The OP is refering to herself as being in business when clearly she is playing tiddly winks in her hobby and expresses a desire to have nothing to do with a real business.

For those that don't understand what business costs are, a few Basic ones would be income Taxes, public liability/ indemnity insurance, business name registration, workers comp ( if you have it there) , payrol tax, sales tax, Advertising costs, Equipment allowance and depreciation, Wages and the list goes on.

One cannot simply say " They don't apply to me", They apply to all businesses. If you don't have a significant proportion of them, you are either operating Illegally or you have a HOBBY that derives income rather than a business.
I suspect a portion of the former is at play here and a significant amount of the latter.

The OP is offering up many excuses here to justify her position, some of them quite laughable and as I mentioned before, has not provided a single fact or numbers to justify her position but has offered an excuse for that too. :rolleyes:

IN answer to the question which again is quite laughable given the assertions of knowing business etc, YES $225 is ridiculously under priced.
IF one says they are now experienced and IF they feel they have the skills nessacary to charge for their work, then this price is detrimental to them and the industry as a whole Wether they are working from home and playing tiddly winks and pretending it's a business or not.

IF you really feel you work is so good and brings so much joy to people, start off at $500 which will be a fair return for your efforts, make the people appreciate your talents and efforts properly and not undermine the rest of the photographers in your area or the industry in general.

The OP is now in the hypocritical situation of trying to defend her professionalism , skills and experince but at the same time Justify NOT charging an amount commensurate with those skills, talent and experience!

As if it should need stating, If one is experienced and talented enough to deliver a professional standard product then there is no justifyable REASON ( as different to excuses) NOT to charge their work out at a professional level price point.
If one does not have those skills and talent, Then they shouldn't be charging anyone anything in the first place.
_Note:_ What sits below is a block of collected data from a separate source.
(** * ElectrumX block processor: UTXO cache, advance/backup engine, flush
    coordinator and reorg controller

    A shallow embedding of [electrumx/server/block_processor.py] (class
    [BlockProcessor]) together with the properties its design document
    states about it.

    Conventions of the embedding:
    - Python [bytes] are [list byte]; Python [int] is [Z].
    - [struct.pack] / [struct.unpack] are written out (little endian,
      range checked, raising [StructError]).
    - Python dicts ([utxo_cache]) and the LevelDB store ([utxo_db]) are
      [gmap bytes bytes]; the store's prefix iterator returns its entries
      sorted by key, as LevelDB does.
    - Methods are computations in a state-and-exception monad over the
      record [BlockProcessor]; a raised exception carries the state at
      the moment it was raised (Python mutates [self] in place).
    - Log output and the floating point ETA statistics of [flush] have no
      effect on the state and are left out.  [time.time()] is an integer
      reading of a clock oracle kept in the state. *)

From Stdlib Require Import ZArith List Lia.
From Stdlib.Strings Require Import Byte.
From stdpp Require Import sorting countable gmap list.

Open Scope Z_scope.

(** ** Bytes *)

#[global] Instance byte_eq_dec : EqDecision byte := Byte.byte_eq_dec.

Definition byte_of_N (n : N) : byte :=
  match Byte.of_N n with Some b => b | None => x00 end.

Lemma byte_of_to_N (b : byte) : byte_of_N (Byte.to_N b) = b.
Proof. unfold byte_of_N. now rewrite Byte.of_to_N. Qed.

#[global] Instance byte_countable : Countable byte :=
  inj_countable' Byte.to_N byte_of_N byte_of_to_N.

Abbreviation bytes := (list byte).

Definition byte_of_Z (z : Z) : byte := byte_of_N (Z.to_N (z mod 256)).
Definition Z_of_byte (b : byte) : Z := Z.of_N (Byte.to_N b).

Lemma Z_of_byte_range (b : byte) : 0 <= Z_of_byte b < 256.
Proof.
  unfold Z_of_byte. pose proof (Byte.to_N_bounded b) as Hb. lia.
Qed.


(** [struct.pack('<H'|'<I'|'<Q', v)]: [n] bytes, least significant first. *)
Fixpoint le_bytes (n : nat) (v : Z) : bytes :=
  match n with
  | O => []
  | S n' => byte_of_Z v :: le_bytes n' (v / 256)
  end.

Fixpoint le_value (b : bytes) : Z :=
  match b with
  | [] => 0
  | x :: r => Z_of_byte x + 256 * le_value r
  end.

(** [pack] raises [struct.error] when the value does not fit. *)
Definition pack_le (n : nat) (v : Z) : option bytes :=
  if (0 <=? v) && (v <? 256 ^ Z.of_nat n) then Some (le_bytes n v) else None.

(** [unpack] raises [struct.error] unless the buffer has exactly [n] bytes. *)
Definition unpack_le (n : nat) (b : bytes) : option Z :=
  if decide (length b = n) then Some (le_value b) else None.

(** [pack('>I', v)], used by the undo keys of the store. *)
Definition be_bytes (n : nat) (v : Z) : bytes := rev (le_bytes n v).

Lemma length_le_bytes n v : length (le_bytes n v) = n.
Proof. revert v. induction n as [|n IH]; intros v; simpl; [done|]. now rewrite IH. Qed.



Lemma pack_le_Some n v b : pack_le n v = Some b ->
  b = le_bytes n v /\ 0 <= v < 256 ^ Z.of_nat n /\ length b = n.
Proof.
  unfold pack_le. destruct (0 <=? v) eqn:E1; destruct (v <? 256 ^ Z.of_nat n) eqn:E2;
    simpl; intros [= <-]. rewrite length_le_bytes.
  apply Z.leb_le in E1. apply Z.ltb_lt in E2. repeat split; lia.
Qed.

Lemma pack_le_in_range n v :
  0 <= v < 256 ^ Z.of_nat n -> pack_le n v = Some (le_bytes n v).
Proof.
  intros Hv. unfold pack_le.
  destruct (Z.leb_spec 0 v); destruct (Z.ltb_spec v (256 ^ Z.of_nat n)); simpl; try done; lia.
Qed.

(** Python slices [l[a:b]], [l[a:]] and [l[:b]]: a negative index counts
    from the end and every index is clamped to the sequence. *)
Definition py_index (len i : Z) : Z :=
  if i <? 0 then Z.max (i + len) 0 else Z.min i len.

Definition slice {A} (l : list A) (a b : Z) : list A :=
  let n := Z.of_nat (length l) in
  take (Z.to_nat (py_index n b - py_index n a)) (drop (Z.to_nat (py_index n a)) l).

Definition slice_from {A} (l : list A) (a : Z) : list A :=
  drop (Z.to_nat (py_index (Z.of_nat (length l)) a)) l.

Definition slice_to {A} (l : list A) (b : Z) : list A :=
  take (Z.to_nat (py_index (Z.of_nat (length l)) b)) l.

(** Truth value of an optional byte string: [None] and [b''] are false. *)
Definition truthy (o : option bytes) : bool :=
  match o with Some (_ :: _) => true | _ => false end.

(** Lexicographic order on byte strings (LevelDB's comparator, and the
    order of [sorted] on a list of [bytes]). *)
Fixpoint bytes_leb (a b : bytes) : bool :=
  match a, b with
  | [], _ => true
  | _ :: _, [] => false
  | x :: a', y :: b' =>
      if (Byte.to_N x <? Byte.to_N y)%N then true
      else if (Byte.to_N x =? Byte.to_N y)%N then bytes_leb a' b'
      else false
  end.

Definition bytes_le (a b : bytes) : Prop := bytes_leb a b = true.

#[global] Instance bytes_le_dec (a b : bytes) : Decision (bytes_le a b).
Proof. unfold bytes_le. apply _. Defined.

Definition key_le (p q : bytes * bytes) : Prop := bytes_le p.1 q.1.

#[global] Instance key_le_dec (p q : bytes * bytes) : Decision (key_le p q).
Proof. unfold key_le. apply _. Defined.

(** Slices of concatenations of known length. *)
Lemma slice_to_neg_app {A} (l k : list A) (n : Z) :
  0 < n -> n = Z.of_nat (length k) -> slice_to (l ++ k) (- n) = l.
Proof.
  intros Hn ->. unfold slice_to, py_index. rewrite length_app.
  destruct (Z.ltb_spec (- Z.of_nat (length k)) 0); [|lia].
  replace (Z.to_nat _) with (length l) by lia. apply take_app_length.
Qed.

Lemma slice_from_neg_app {A} (l k : list A) (n : Z) :
  0 < n -> n = Z.of_nat (length k) -> slice_from (l ++ k) (- n) = k.
Proof.
  intros Hn ->. unfold slice_from, py_index. rewrite length_app.
  destruct (Z.ltb_spec (- Z.of_nat (length k)) 0); [|lia].
  replace (Z.to_nat _) with (length l) by lia. apply drop_app_length.
Qed.

Lemma slice_neg_app {A} (l m k : list A) (a b : Z) :
  0 < b -> a = Z.of_nat (length m) + b -> b = Z.of_nat (length k) ->
  slice (l ++ m ++ k) (- a) (- b) = m.
Proof.
  intros Hb -> ->. unfold slice, py_index. rewrite !length_app.
  destruct (Z.ltb_spec (- (Z.of_nat (length m) + Z.of_nat (length k))) 0); [|lia].
  destruct (Z.ltb_spec (- Z.of_nat (length k)) 0); [|lia].
  replace (Z.to_nat (Z.max _ 0 - Z.max _ 0)) with (length m) by lia.
  replace (Z.to_nat (Z.max _ 0)) with (length l) by lia.
  rewrite drop_app_length. apply take_app_length.
Qed.

(** ** Parsed blocks and the external collaborators *)

(** [electrumx.lib.tx]: a transaction input names the output it spends;
    an output carries its value and pay-to script. *)
Record TxInput := mkTxInput { prev_hash : bytes; prev_idx : Z }.
Record TxOutput := mkTxOutput { value : Z; pk_script : bytes }.
Record Tx := mkTx {
  is_coinbase : bool;
  inputs : list TxInput;
  outputs : list TxOutput
}.

(** What [coin.block(raw, height)] returns; [transactions] pairs every
    transaction with its hash. *)
Record Block := mkBlock {
  raw : bytes;
  header : bytes;
  transactions : list (Tx * bytes)
}.

(** The coin decoder is a capability set with one variant per chain. *)
Class Coin := {
  coin_block : bytes -> Z -> Block;
  header_hash : bytes -> bytes;
  header_prevhash : bytes -> bytes;
  (** [None] for an unspendable script, else the 11 byte hashX. *)
  hashX_from_script : bytes -> option bytes
}.

(** The address-history sub-index is an external collaborator; the block
    processor only relies on the interface below.  [hist_flushed] is the
    condition [history.assert_flushed()] asserts, and a flush establishes
    it. *)
Class HistoryIndex := {
  History : Type;
  hist_add_unflushed : list (list bytes) -> Z -> History -> History;
  hist_flush : History -> History * Z;
  hist_backup : gset bytes -> Z -> History -> History * Z;
  hist_cancel_compaction : History -> History;
  hist_unflushed_memsize : History -> Z;
  hist_flush_count : History -> Z;
  hist_flushed : History -> bool;
  hist_flush_flushed : forall h, hist_flushed (hist_flush h).1 = true
}.

(** [HASHX_LEN] of [electrumx.lib.hash]. *)
Definition HASHX_LEN : Z := 11.

(** The daemon as the block processor sees it while a reorg is handled. *)
Record Daemon := mkDaemon {
  block_hex_hashes : Z -> Z -> list bytes;
  raw_blocks : list bytes -> list bytes
}.

(** Exceptions.  [ChainError] is the fatal error of the module; the
    others are the Python run-time errors the code can run into. *)
Inductive chain_error :=
| BackupNotTip      (* 'backup block {} not tip {} at height {}' *)
| NoUndoInfo        (* 'no undo information found for height {}' *)
| UtxoNotFound.     (* 'UTXO {} / {} not found in "h" table' *)

Inductive exn :=
| ChainError (e : chain_error)
| AssertionError
| StructError
| IndexError
| OverflowError.

#[global] Instance chain_error_eq_dec : EqDecision chain_error.
Proof. solve_decision. Defined.
#[global] Instance exn_eq_dec : EqDecision exn.
Proof. solve_decision. Defined.

(** A write batch of the store: puts and deletes, applied in order when
    the batch is committed. *)
Inductive batch_op :=
| BPut (k v : bytes)
| BDelete (k : bytes).

Definition apply_op (db : gmap bytes bytes) (o : batch_op) : gmap bytes bytes :=
  match o with
  | BPut k v => <[k := v]> db
  | BDelete k => delete k db
  end.

Definition commit (db : gmap bytes bytes) (ops : list batch_op) : gmap bytes bytes :=
  foldl apply_op db ops.

(** [utxo_db.iterator(prefix=p)]: the entries whose key starts with [p],
    in key order. *)
Definition db_iterator (p : bytes) (db : gmap bytes bytes) : list (bytes * bytes) :=
  merge_sort key_le (filter (fun kv => p `prefix_of` kv.1) (map_to_list db)).

(** ** The state-and-exception monad

    A method either returns a value and the state it leaves behind, or
    raises an exception; the state the exception escapes with is kept. *)

Inductive result (S A : Type) : Type :=
| Ok (a : A) (st : S)
| Raise (e : exn) (st : S).
Arguments Ok {S A} a st.
Arguments Raise {S A} e st.

Definition M (S A : Type) : Type := S -> result S A.

Definition ret {S A} (a : A) : M S A := fun st => Ok a st.

Definition bind {S A B} (m : M S A) (k : A -> M S B) : M S B :=
  fun st => match m st with
            | Ok a st' => k a st'
            | Raise e st' => Raise e st'
            end.

Definition raise {S A} (e : exn) : M S A := fun st => Raise e st.
Definition get {S} : M S S := fun st => Ok st st.
Definition gets {S A} (f : S -> A) : M S A := fun st => Ok (f st) st.
Definition modify {S} (f : S -> S) : M S unit := fun st => Ok tt (f st).

Notation "'let*' x ':=' c1 'in' c2" := (bind c1 (fun x => c2))
  (at level 10, x name, c1 at level 100, c2 at level 200).
Notation "'let*' ' p ':=' c1 'in' c2" := (bind c1 (fun x => match x with p => c2 end))
  (at level 10, p pattern, c1 at level 100, c2 at level 200).
Notation "'do*' c1 'in' c2" := (bind c1 (fun _ => c2))
  (at level 10, c1 at level 100, c2 at level 200).

(** [assert b] *)
Definition py_assert {S} (b : bool) : M S unit :=
  if b then ret tt else raise AssertionError.

(** [struct.pack] and [struct.unpack] raise [struct.error]. *)
Definition struct_op {S A} (o : option A) : M S A :=
  match o with Some a => ret a | None => raise StructError end.

(** [for x in l: body(x)] *)
Fixpoint for_each {S A} (l : list A) (body : A -> M S unit) : M S unit :=
  match l with
  | [] => ret tt
  | x :: l' => do* body x in for_each l' body
  end.

Section BlockProcessor.
Context `{HI : HistoryIndex} `{CN : Coin}.

(** ** The state of a [BlockProcessor]

    The first group of fields is inherited from [electrumx.server.db.DB]
    (the store, the flushed counters and the file system archive), the
    second is [BlockProcessor]'s own, the last is the environment: the
    configured reorg limit, the daemon's cached height and the clock. *)
Record BlockProcessor := mkBP {
  utxo_db : gmap bytes bytes;
  history : History;
  db_height : Z;
  db_tx_count : Z;
  db_tip : bytes;
  fs_height : Z;
  fs_tx_count : Z;
  tx_counts : list Z;
  utxo_flush_count : Z;
  wall_time : Z;
  headers_file : list bytes;
  hashes_file : bytes;
  raw_block_files : gmap Z bytes;
  height : Z;
  tip : bytes;
  tx_count : Z;
  cache_MB : Z;
  next_cache_check : Z;
  last_flush : Z;
  last_flush_tx_count : Z;
  touched : gset bytes;
  headers : list bytes;
  tx_hashes : list bytes;
  undo_infos : list (list bytes * Z);
  utxo_cache : gmap bytes bytes;
  db_deletes : list bytes;
  caught_up_event : bool;
  reorg_limit : Z;
  daemon_height : Z;
  clock : nat -> Z;
  ticks : nat
}.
The op has also gone from saying she will never do this full time to now indicating that she is looking to do it full time in the future. There are a lot of hypocricys in whats being stated here to make me think this is all a moot point and any advise is a waste of time.

As I said earlier and is even more clear now, it's apparent the OP is here to hear what she wants to and little if anything else. I am quite certain that her mind is already well made up. I believe nothing anyone says here is really going to make any difference to what she ends up doing which was decided before she even posted.


From RDKirk: First, let me check the forum heading...yes, it does say "Business of Photography" and not "Hobby of Photography." Okay. So we're talking about making money, not about hobbies. By "business" I am presuming activities that pay expenses and produce a profit over the long term.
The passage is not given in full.